The lines to repeat are those below from the one containing "if negb (resp_status_code resp =? 200) then" down to the one containing "Definition translate (req", both included; reproduce them exactly and nothing else.

INFORMATION GIVEN Start Marker

(** C8.  For a map and a percept whose dictionaries have distinct keys,
    [addRange] returns; every marker of the updated map was recorded less
    than [markerPurgeInterval] steps before the step of the update, and
    the updated marker index is the recorded one without the markers
    whose age reaches the interval. *)
Theorem markers_expire (self : DynamicMap) (simulationStep_ : Z) (updateData : MapUpdateData) :
  NoDup (keys (markers self)) ->
  NoDup (keys (things updateData)) ->
  exists self',
    addRange self simulationStep_ updateData = Ok self'
    /\ (forall c m, get (markers self') c = Some m ->
                    simulationStep_ - simulationStep m < markerPurgeInterval self)
    /\ (forall c m, get (recordedMarkers self updateData) c = Some m ->
                    markerPurgeInterval self <= simulationStep_ - simulationStep m ->
                    get (markers self') c = None)
    /\ (forall c, get (markers self') c
                  = purgeEntry simulationStep_ (markerPurgeInterval self)
                      (get (recordedMarkers self updateData) c)).
Proof.
  intros NDm NDt. unfold addRange, recordedMarkers.
  destruct (addThings_invariant updateData (things updateData) self [] NDm)
    as [I1 [I2 [I3 I4]]].
  destruct (fold_left (addThing updateData) (things updateData) (self, []))
    as [self1 deletable]. simpl in I1, I2, I3, I4. simpl fst.
  destruct (purgeMarkers_spec simulationStep_ (markerPurgeInterval self1)
              (addMarkers (markers self1) (uMarkers updateData))
              (addMarkers_NoDup _ _ I3)) as [markers3 [E3 R3]].
  rewrite E3. simpl.
  assert (D : exists z, deleteGoalZones (goalZones self1) deletable = Ok z).
  { apply deleteGoalZones_ok; rewrite I4; simpl.
    - now apply NoDup_filter.
    - intros c Hc. apply filter_In in Hc. destruct Hc as [_ Hc].
      apply andb_true_iff in Hc. destruct Hc as [Hc _].
      rewrite I2. now apply mem_In. }
  destruct D as [z ->]. simpl. eexists. split; [reflexivity|]. simpl.
  rewrite I1 in R3.
  assert (Young : forall c m, get markers3 c = Some m ->
                    simulationStep_ - simulationStep m < markerPurgeInterval self).
  { intros c m G. rewrite R3 in G.
    destruct (get (addMarkers (markers self1) (uMarkers updateData)) c) as [m0|];
      simpl in G; [|discriminate].
    destruct (Z.leb_spec (markerPurgeInterval self) (simulationStep_ - simulationStep m0));
      [discriminate|]. injection G as <-. assumption. }
  split; [exact Young|]. split; [|exact R3].
  intros c m G Old. rewrite R3, G. simpl.
  destruct (Z.leb_spec (markerPurgeInterval self) (simulationStep_ - simulationStep m));
    [reflexivity | lia].
Qed.
Lemma serve_preserves_inv c r sessions :
  store_inv c sessions →
  monotone_from c (readings r) = true →
  store_inv (latest c (readings r)) (serve r sessions).
Proof.
  intros Hinv Hmono.
  destruct r as [uuid t1 t2 | now id | t1 t2 id ui ws | now id | t1 t2 id part | now];
    unfold latest; simpl in *;
    repeat (apply andb_true_iff in Hmono as [Hmono ?]);
    repeat match goal with H : (_ <=? _) = true |- _ => apply Z.leb_le in H end.
  - apply store_inv_insert; simpl; [|done|lia|lia].
    apply (store_inv_advance c); [done | lia].
  - unfold get_session. destruct (validateSessionId id); simpl;
      [|by apply (store_inv_advance c)].
    destruct (sessions !! id) as [s|] eqn:Hs; simpl;
      [|by apply (store_inv_advance c)].
    apply (store_inv_touch c now now _ _ s); try done; try lia.
    repeat split; simpl; try done. right; lia.
  - unfold put_state. destruct (validateSessionId id); simpl;
      [|apply (store_inv_advance c); [done|lia]].
    destruct (sessions !! id) as [s|] eqn:Hs; simpl;
      [|apply (store_inv_advance c); [done|lia]].
    destruct (is_undefined ui), (validateUiState ui),
      (is_undefined ws), (validateWorkspaceData ws); simpl;
      first [ apply (store_inv_advance c); [done|lia]
            | apply (store_inv_touch c t1 t2 _ _ s); try done; try lia;
              repeat split; simpl; try done; (by left) || (right; lia) ].
  - unfold delete_reset. destruct (validateSessionId id); simpl;
      [|by apply (store_inv_advance c)].
    destruct (sessions !! id) as [s|] eqn:Hs; simpl;
      [|by apply (store_inv_advance c)].
    apply (store_inv_touch c now now _ _ s); try done; try lia.
    repeat split; simpl; try done. right; lia.
  - assert (store_inv t2 sessions) as Hadv
      by (apply (store_inv_advance c); [done|lia]).
    unfold post_upload. destruct (upload_single part) as [e|req_file]; [done|].
    unfold upload_handler. destruct (validateSessionId id); simpl; [|done].
    destruct (sessions !! id) as [s|] eqn:Hs; simpl; [|done].
    destruct req_file as [file|]; [|done].
    destruct (workspaceData s !! "uploads") as [[| | | | |uploads|]|]; try done.
    simpl. apply (store_inv_touch c t1 t2 _ _ s); try done; try lia.
    repeat split; simpl; try done. right; lia.
  - unfold cleanupSessions. apply store_inv_sweep.
    apply (store_inv_advance c); [done | lia].
Qed.
(** C7 as stated covers [StartView] and [DoViewChange] with every message.
    [StartView] installs what the message says: with [OpNum = 5] and an
    empty log the replica ends with [opNum = 5] and no entry.  [DoViewChange]
    at its quorum installs the recorded log and the recorded commit number:
    replica 1 holds [x], the messages carry logs no longer than its own, one
    of them carries [CommitNum = 1], and the replica ends with an empty log
    and [commitNum = 1].  A [StartView] with a well-formed message can also
    prepare a later failure: it empties the log of a primary whose broadcast
    is in flight, the predicate holds right after it, and the two replies
    that complete the quorum then raise [commitNum] to 1 over [opNum = 0]. *)
Lemma log_invariant_counterexample :
  (let r := NewReplica 2 config3 in
   let r' := (StartView r (StartViewArgs.mk 1 [] 5 1) Ack.zero).1 in
   log_invariant r ∧ opNum r' = 5 ∧ len (opLog r') = 0 ∧ ¬ log_invariant r') ∧
  (let n := run (startNode 1 config3 0)
              (EvPrepare (PrepareArgs.mk 0 1 0 req_x) 1 :: becomeNextPrimary) in
   let x := [mkOpLogEntry 0 (IStr "x")] in
   let n1 := step n (EvDoViewChange (DoViewChangeArgs.mk 1 0 0 1 x) (320 * millisecond)) in
   let n2 := step n1 (EvDoViewChange (DoViewChangeArgs.mk 1 0 1 1 x) (321 * millisecond)) in
   (log_invariant (replica n) ∧ opLog (replica n) = x) ∧
   log_invariant (replica n1) ∧
   (commitNum (replica n2) = 1 ∧ opNum (replica n2) = 0 ∧ opLog (replica n2) = []) ∧
   ¬ log_invariant (replica n2)) ∧
  (let n := run (startNode 0 config3 0)
              [EvSubmit req_x; EvStartView (StartViewArgs.mk 1 [] 0 1)] in
   let n2 := run n [EvPrepareOK 0 (ok_from 1 1); EvPrepareOK 0 (ok_from 2 1)] in
   log_invariant (replica n) ∧
   (commitNum (replica n2) = 1 ∧ opNum (replica n2) = 0) ∧
   ¬ log_invariant (replica n2)).
Proof.
  split; [|split].
  - vm_compute. repeat split; try discriminate. intros [_ H]. discriminate H.
  - vm_compute. repeat split; try discriminate. intros [H _]. by apply H.
  - vm_compute. repeat split; try discriminate. intros [H _]. by apply H.
Qed.

(** * Further properties of the handlers *)

(** ** StartViewChange *)

Lemma StartViewChange_dead (r : Replica) (args : StartViewChangeArgs.t)
    (reply : Ack.t) (now : Z) :
  status r = Status.Dead → StartViewChange r args reply now = (r, reply).
Proof. intros Hd. unfold StartViewChange. by rewrite (bool_decide_eq_true_2 _ Hd). Qed.

Lemma StartViewChange_newer (r : Replica) (args : StartViewChangeArgs.t)
    (reply : Ack.t) (now : Z) :
  status r ≠ Status.Dead → StartViewChangeArgs.ViewNum args > viewNum r →
  StartViewChange r args reply now =
    (set_viewChangeResetEvent now
       (set_viewNum (StartViewChangeArgs.ViewNum args)
          (set_oldViewNum (viewNum r) (set_status Status.ViewChange r))),
     Ack.mk true (ID r)).
Proof.
  intros Hlive Hnew. unfold StartViewChange.
  rewrite (bool_decide_eq_false_2 _ Hlive).
  destruct (Z.gtb_spec (StartViewChangeArgs.ViewNum args) (viewNum r)); [done|lia].
Qed.

Lemma StartViewChange_same (r : Replica) (args : StartViewChangeArgs.t)
    (reply : Ack.t) (now : Z) :
  status r ≠ Status.Dead → StartViewChangeArgs.ViewNum args = viewNum r →
  StartViewChange r args reply now = (r, Ack.mk true (ID r)).
Proof.
  intros Hlive Hsame. unfold StartViewChange.
  rewrite (bool_decide_eq_false_2 _ Hlive), Hsame.
  destruct (Z.gtb_spec (viewNum r) (viewNum r)); [lia|]. by rewrite Z.eqb_refl.
Qed.
(** * perfix: the image inverter of [invert.py]

    [invert_image] opens an image with Pillow, normalises its mode,
    inverts the colour bands, saves the result and reports on standard
    output.  The development embeds the function together with the part of
    Pillow it calls:

    - an image is a mode, a size and one plane of 8-bit samples per band;
      the modes are the 8-bit grey and colour modes with and without alpha
      ("L", "LA", "RGB", "RGBA"); Pillow's palette, bilevel, CMYK and wide
      modes go through the same [convert("RGB")] call and are not modelled;
    - Pillow's functions are fallible: they return a [result];
    - [save] picks the encoder by the extension of the path: PNG keeps
      every sample of these modes, and what Pillow's other encoders do
      (refuse the extension or the mode, change samples) is part of the
      world;
    - the program runs in a [world] (file system and standard output) and
      ends by returning, by raising, or by [sys.exit]. *)

From Stdlib Require Import ZArith Ascii.
From stdpp Require Import gmap strings list.

Local Open Scope Z_scope.

(** ** Exceptions and results *)

(** The exception classes that can reach the handlers of [invert_image].
    All of them derive from [Exception]; [FileNotFoundError] is the only one
    the first handler names. *)
Inductive exc_class :=
  | FileNotFoundError
  | PermissionError
  | UnidentifiedImageError
  | OSError
  | ValueError.

Global Instance exc_class_eq_dec : EqDecision exc_class.
Proof. solve_decision. Defined.

(** An exception object: its class and [str(e)]. *)
Record exception := mkExc { exc_type : exc_class; exc_str : string }.

Inductive result (A : Type) :=
  | Ok (a : A)
  | Raise (e : exception).
Arguments Ok {A} a.
Arguments Raise {A} e.

Definition rbind {A B} (r : result A) (k : A -> result B) : result B :=
  match r with
  | Ok a => k a
  | Raise e => Raise e
  end.

Declare Scope result_scope.
Delimit Scope result_scope with result.
Notation "x <- r ;; k" := (rbind r (fun x => k))
  (at level 100, r at next level, right associativity) : result_scope.

(** ** Images *)

Inductive Mode := L | LA | RGB | RGBA.

Global Instance Mode_eq_dec : EqDecision Mode.
Proof. solve_decision. Defined.

Definition mode_name (m : Mode) : string :=
  match m with
  | L => "L"
  | LA => "LA"
  | RGB => "RGB"
  | RGBA => "RGBA"
  end.

(** [Image.getmodebands] *)
Definition getmodebands (m : Mode) : nat :=
  match m with
  | L => 1
  | LA => 2
  | RGB => 3
  | RGBA => 4
  end%nat.

(** [m in modes] on a tuple of mode names. *)
Definition mode_in (m : Mode) (modes : list Mode) : bool :=
  bool_decide (m ∈ modes).

(** One band: the samples of a plane in row-major order. *)
Definition band := list Z.

Module Image.

(** [mode] and [size] are Pillow's attributes, [size] being
    (width, height); [bands] holds one plane per band of the mode. *)
Record Image := mk {
  mode : Mode;
  size : nat * nat;
  bands : list band
}.

Definition width (img : Image) : nat := fst (size img).
Definition height (img : Image) : nat := snd (size img).

(** [img.split()]: one "L" image per band, each of the size of [img]. *)
Definition split (img : Image) : list Image :=
  map (fun b => mk L (size img) [b]) (bands img).

(** [Image.merge(mode, bands)]: the bands must be as many as the mode
    has, single-band, and of one size. *)
Definition merge (m : Mode) (bs : list Image) : result Image :=
  if negb (bool_decide (getmodebands m = length bs)) then
    Raise (mkExc ValueError "wrong number of bands")
  else if negb (forallb (fun b => bool_decide (mode b = L)) bs) then
    Raise (mkExc ValueError "mode mismatch")
  else
    match bs with
    | [] => Raise (mkExc ValueError "wrong number of bands")
    | b0 :: _ =>
        if negb (forallb (fun b => bool_decide (size b = size b0)) bs) then
          Raise (mkExc ValueError "size mismatch")
        else Ok (mk m (size b0) (concat (map bands bs)))
    end.

(** [img.convert("RGB")]: grey is replicated on the three colour bands,
    an alpha band is dropped. *)
Definition convert_RGB (img : Image) : result Image :=
  match mode img, bands img with
  | L, [l] => Ok (mk RGB (size img) [l; l; l])
  | LA, [l; _] => Ok (mk RGB (size img) [l; l; l])
  | RGB, [r; g; b] => Ok (mk RGB (size img) [r; g; b])
  | RGBA, [r; g; b; _] => Ok (mk RGB (size img) [r; g; b])
  | _, _ => Raise (mkExc ValueError "image has wrong mode")
  end.

(** [img.point(lut)] on an 8-bit image: the table has 256 entries per
    band, and sample [v] of band [k] becomes [lut[256 * k + v]]. *)
Definition point (img : Image) (lut : list Z) : Image :=
  mk (mode img) (size img)
     (imap (fun k b =>
              map (fun v => default 0 (lut !! (256 * k + Z.to_nat v)%nat)) b)
           (bands img)).

End Image.

Module ImageOps.

(** [list(range(255, -1, -1))] *)
Definition lut : list Z := map Z.of_nat (rev (seq 0 256)).

(** [ImageOps.invert(image)]: defined on "L" and "RGB" only. *)
Definition invert (image : Image.Image) : result Image.Image :=
  match Image.mode image with
  | L => Ok (Image.point image lut)
  | RGB => Ok (Image.point image (lut ++ lut ++ lut))
  | m => Raise (mkExc OSError ("not supported for mode " +:+ mode_name m))
  end.

End ImageOps.

(** Every sample of the band is an 8-bit value. *)
Definition eight_bit (b : band) : bool :=
  forallb (fun v => (0 <=? v) && (v <=? 255)) b.

(** An image is valid when its width and height are positive, it has the
    bands of its mode, every band has width * height samples, and every
    sample is an 8-bit value. *)
Definition valid_image (img : Image.Image) : bool :=
  (0 <? Image.width img)%nat && (0 <? Image.height img)%nat
  && bool_decide (length (Image.bands img) = getmodebands (Image.mode img))
  && forallb (fun b =>
       bool_decide (length b = (Image.width img * Image.height img)%nat)
       && eight_bit b)
     (Image.bands img).

(** ** The in-memory part of [invert_image] *)

Local Open Scope result_scope.

(** Lines 11 to 22 of [invert_image]: from the decoded image to the value
    of the local [inverted]. *)
Definition inverted_of (img : Image.Image) : result Image.Image :=
  img <- (if negb (mode_in (Image.mode img) [RGB; RGBA])
          then Image.convert_RGB img
          else Ok img) ;;
  if bool_decide (Image.mode img = RGBA) then
    match Image.split img with
    | [r; g; b; a] =>
        rgb <- Image.merge RGB [r; g; b] ;;
        inverted_rgb <- ImageOps.invert rgb ;;
        Image.merge RGBA (Image.split inverted_rgb ++ [a])
    | _ => Raise (mkExc ValueError "not enough values to unpack")
    end
  else ImageOps.invert img.

Local Close Scope result_scope.

(** ** The world of the program *)

(** What a path holds: a file Pillow cannot open or decode (the exception
    says why: permission refused, no decoder recognises the data), or an
    image file.  A path that is not in the map does not exist. *)
Inductive entry :=
  | Unreadable (e : exception)
  | Picture (img : Image.Image).

(** What an encoder does with an image: there is no encoder for the
    extension, and [save] raises before it opens the file ("unknown file
    extension"); the encoder refuses the image once the file is open
    ("cannot write mode RGBA as JPEG"); or the file is written and then
    holds [img], which a lossy format makes differ from the image given. *)
Inductive encoding :=
  | NoEncoder (e : exception)
  | Refused (e : exception)
  | Kept (img : Image.Image).
(** * Translator backend: the handlers of [main.py]

    A shallow embedding of the FastAPI handlers [translate], [list_themes]
    and [test_database], together with the request model
    [TranslateRequest], and the properties of their request/response
    contract. *)

From Stdlib Require Import ZArith NArith QArith String Ascii List DecimalString.
From Stdlib Require Import SpecFloat.
From stdpp Require Import gmap list fin_maps.

Local Open Scope Z_scope.
Local Set Warnings "-register-all".

(** ** Python strings

    A Python [str] is a sequence of Unicode code points: [len], slicing
    and [strip] all count code points, not bytes. *)

Abbreviation str := (list N).

(** The code points of an ASCII literal. *)
Definition lit (s : string) : str :=
  List.map N_of_ascii (list_ascii_of_string s).
Arguments lit s%_string.

(** The non-ASCII literals of [test_database]. *)
Definition CHECK_MARK : str := [0x2705%N].
Definition CROSS_MARK : str := [0x274C%N].
Definition WARNING_SIGN : str := [0x26A0%N; 0xFE0F%N].

(** [str.isspace] on one code point: CPython's [_PyUnicode_IsWhitespace]. *)
Definition isspace (c : N) : bool :=
  ((0x09 <=? c) && (c <=? 0x0D) || (0x1C <=? c) && (c <=? 0x20)
   || (c =? 0x85) || (c =? 0xA0) || (c =? 0x1680)
   || (0x2000 <=? c) && (c <=? 0x200A)
   || (c =? 0x2028) || (c =? 0x2029) || (c =? 0x202F)
   || (c =? 0x205F) || (c =? 0x3000))%N.

Fixpoint lstrip (s : str) : str :=
  match s with
  | c :: s' => if isspace c then lstrip s' else s
  | [] => []
  end.

Definition rstrip (s : str) : str := rev (lstrip (rev s)).

(** [s.strip()] with no argument. *)
Definition strip (s : str) : str := rstrip (lstrip s).

(** [bool(s)] for a string. *)
Definition nonempty (s : str) : bool :=
  match s with [] => false | _ => true end.

(** ** Python values

    The values that travel through the handlers: what [resp.json()]
    returns, what a stored document holds, what a handler returns.  A
    [dict] with string keys is a finite map. *)

Inductive value :=
| VNone
| VBool (b : bool)
| VInt (z : Z)
| VFloat (f : spec_float)
| VStr (s : str)
| VList (l : list value)
| VDict (d : gmap str value)
| VObjectId (hex : str).

(** Truth value testing, as [if not translated] uses it. *)
Definition truthy (v : value) : bool :=
  match v with
  | VNone => false
  | VBool b => b
  | VInt z => negb (z =? 0)
  | VFloat (S754_zero _) => false
  | VFloat _ => true
  | VStr s => nonempty s
  | VList l => match l with [] => false | _ => true end
  | VDict d => negb (bool_decide (d = ∅))
  | VObjectId _ => true
  end.

Definition type_name (v : value) : str :=
  match v with
  | VNone => lit "NoneType"
  | VBool _ => lit "bool"
  | VInt _ => lit "int"
  | VFloat _ => lit "float"
  | VStr _ => lit "str"
  | VList _ => lit "list"
  | VDict _ => lit "dict"
  | VObjectId _ => lit "ObjectId"
  end.

(** ** Exceptions and the handler monad *)

(** The exceptions the handlers can see, by the classes their [except]
    clauses tell apart.  Every exception of the model derives from
    [Exception]; [Timeout] stands for [requests.Timeout] and its
    subclasses, [PyException] for any other class, kept by its [str()]. *)
Inductive exn :=
| HTTPException (status_code : Z) (detail : str)
| Timeout (msg : str)
| PyException (msg : str).

(** What the handlers use of the runtime without fixing it: the [str()]
    of an [HTTPException] (Starlette's [__str__]) and the [str()] of
    floats and containers. *)
Class PyRuntime := {
  str_HTTPException : Z -> str -> str;
  str_compound : value -> str
}.

(** Decimal digits of an integer, as [str(int)] prints them. *)
Definition str_int (z : Z) : str := lit (NilZero.string_of_int (Z.to_int z)).

Section Str.
Context `{PyRuntime}.

(** [str(e)] *)
Definition str_exn (e : exn) : str :=
  match e with
  | HTTPException c d => str_HTTPException c d
  | Timeout m => m
  | PyException m => m
  end.

(** [str(v)] *)
Definition py_str (v : value) : str :=
  match v with
  | VNone => lit "None"
  | VBool true => lit "True"
  | VBool false => lit "False"
  | VInt z => str_int z
  | VStr s => s
  | VObjectId hex => hex
  | VFloat _ | VList _ | VDict _ => str_compound v
  end.
End Str.

Inductive result (A : Type) :=
| Return (a : A)
| Raise (e : exn).
Arguments Return {A} a.
Arguments Raise {A} e.

(** A computation over a state [S] that returns or raises; the state
    reached when an exception is raised is kept, as in Python. *)
Definition M (S A : Type) : Type := S -> result A * S.

Definition ret {S A} (a : A) : M S A := fun s => (Return a, s).
Definition raise {S A} (e : exn) : M S A := fun s => (Raise e, s).
Definition bind {S A B} (c : M S A) (k : A -> M S B) : M S B :=
  fun s => match c s with
           | (Return a, s') => k a s'
           | (Raise e, s') => (Raise e, s')
           end.
Definition try_except {S A} (body : M S A) (handler : exn -> M S A) : M S A :=
  fun s => match body s with
           | (Return a, s') => (Return a, s')
           | (Raise e, s') => handler e s'
           end.
Definition lift {S A} (r : result A) : M S A := fun s => (r, s).

Notation "'let!' x ':=' c 'in' k" := (bind c (fun x => k))
  (at level 10, x name, c at level 100, k at level 200).

(** ** The HTTP client

    [requests.post(url, data=..., timeout=...)] as the handler sees it. *)

Record PostCall := {
  url : str;
  data : list (str * str);
  timeout : Z
}.

Record Response := {
  resp_status_code : Z;
  resp_text : str;
  resp_json : result value   (* what [resp.json()] does *)
}.

(** What the network does with one request: the client fails with an
    exception (connection refused, name resolution), the provider stays
    silent for ever, or it replies.  A reply reaches the client over
    several waits on its socket, one for the connection and one for each
    part of the reply; [waits] lists them in seconds, and the call lasts
    their sum. *)
Inductive NetOutcome :=
| NetError (e : exn)
| NetSilence
| NetReply (waits : list Q) (resp : Response).


(** No single wait is longer than [seconds]. *)
Definition within (waits : list Q) (seconds : Z) : bool :=
  forallb (fun w => Qle_bool w (inject_Z seconds)) waits.

Definition READ_TIMED_OUT : str := lit "Read timed out.".

(** [timeout] bounds each wait of the client on its socket, not the time
    of the whole call: the client gives up with [requests.Timeout] as
    soon as one wait is longer than [timeout] seconds.  Each call is
    recorded in the state. *)
Definition requests_post (net : PostCall -> NetOutcome) (c : PostCall)
  : M (list PostCall) Response :=
  fun log =>
    (match net c with
     | NetError e => Raise e
     | NetSilence => Raise (Timeout READ_TIMED_OUT)
     | NetReply waits resp =>
         if within waits (timeout c) then Return resp
         else Raise (Timeout READ_TIMED_OUT)
     end, log ++ [c]).


(** [data.get(key)]: only a dict has the method. *)
Definition get {S} (v : value) (key : str) : M S value :=
  match v with
  | VDict d => ret (default VNone (d !! key))
  | _ => raise (PyException
                  (lit "'" ++ type_name v ++ lit "' object has no attribute 'get'"))
  end.

(** ** The request model [TranslateRequest] *)

Record TranslateRequest := {
  req_text : str;
  req_source : option str;
  req_target : str
}.

Inductive validation_error :=
| Missing (field : str)
| StringType (field : str)
| StringTooShort (field : str)
| ModelType.

(** [text: str = Field(..., min_length=1)] *)
Definition validate_text (body : gmap str value) : validation_error + str :=
  match body !! lit "text" with
  | None => inl (Missing (lit "text"))
  | Some (VStr t) =>
      if (1 <=? length t)%nat then inr t else inl (StringTooShort (lit "text"))
  | Some _ => inl (StringType (lit "text"))
  end.

(** [source: Optional[str] = Field("auto", ...)] *)
Definition validate_source (body : gmap str value)
  : validation_error + option str :=
  match body !! lit "source" with
  | None => inr (Some (lit "auto"))
  | Some VNone => inr None
  | Some (VStr s) => inr (Some s)
  | Some _ => inl (StringType (lit "source"))
  end.

(** [target: str = Field(...)] *)
Definition validate_target (body : gmap str value) : validation_error + str :=
  match body !! lit "target" with
  | None => inl (Missing (lit "target"))
  | Some (VStr t) => inr t
  | Some _ => inl (StringType (lit "target"))
  end.

Definition errors_of {A} (r : validation_error + A) : list validation_error :=
  match r with inl e => [e] | inr _ => [] end.

(** Validation of the JSON body against the model: every field is
    checked and all errors are reported. *)
Definition TranslateRequest_validate (body : value)
  : list validation_error + TranslateRequest :=
  match body with
  | VDict d =>
      match validate_text d, validate_source d, validate_target d with
      | inr t, inr s, inr g =>
          inr {| req_text := t; req_source := s; req_target := g |}
      | rt, rs, rg => inl (errors_of rt ++ errors_of rs ++ errors_of rg)
      end
  | _ => inl [ModelType]
  end.

(** ** [POST /translate] *)

Definition TRANSLATE_URL : str := lit "https://libretranslate.de/translate".

(** [x or "auto"] for an optional string. *)
Definition or_auto (x : option str) : str :=
  match x with
  | Some s => if nonempty s then s else lit "auto"
  | None => lit "auto"
  end.

(** The outbound call of the handler. *)
Definition translate_call (req : TranslateRequest) : PostCall :=
  {| url := TRANSLATE_URL;
     data := [ (lit "q", req_text req);
               (lit "source", or_auto (req_source req));
               (lit "target", req_target req);
               (lit "format", lit "text") ];
     timeout := 15 |}.

Section Translate.
Context `{PyRuntime}.
Variable net : PostCall -> NetOutcome.

(** The suite of the [try] statement. *)
Definition translate_try (req : TranslateRequest) : M (list PostCall) value :=
  let! resp := requests_post net (translate_call req) in
  if negb (resp_status_code resp =? 200) then
    raise (HTTPException 502
             (lit "Translation service error: " ++ firstn 200 (resp_text resp)))
  else
    let! data := lift (resp_json resp) in
    let! translated := get data (lit "translatedText") in
    if negb (truthy translated) then
      raise (HTTPException 502 (lit "Invalid response from translation service"))
    else
      ret (VDict {[ lit "translated" := translated ]}).

(** The [except] clauses, in their order. *)
Definition translate_except (e : exn) : M (list PostCall) value :=
  match e with
  | Timeout _ => raise (HTTPException 504 (lit "Translation service timeout"))
  | _ => raise (HTTPException 500 (str_exn e))
  end.

Definition translate (req : TranslateRequest) : M (list PostCall) value :=
  if negb (nonempty (strip (req_text req))) then
    raise (HTTPException 400 (lit "Text cannot be empty"))
  else
    try_except (translate_try req) translate_except.
End Translate.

INFORMATION GIVEN End Marker

PROBLEM SOLUTION -
  if negb (resp_status_code resp =? 200) then
    raise (HTTPException 502
             (lit "Translation service error: " ++ firstn 200 (resp_text resp)))
  else
    let! data := lift (resp_json resp) in
    let! translated := get data (lit "translatedText") in
    if negb (truthy translated) then
      raise (HTTPException 502 (lit "Invalid response from translation service"))
    else
      ret (VDict {[ lit "translated" := translated ]}).

(** The [except] clauses, in their order. *)
Definition translate_except (e : exn) : M (list PostCall) value :=
  match e with
  | Timeout _ => raise (HTTPException 504 (lit "Translation service timeout"))
  | _ => raise (HTTPException 500 (str_exn e))
  end.

Definition translate (req : TranslateRequest) : M (list PostCall) value :=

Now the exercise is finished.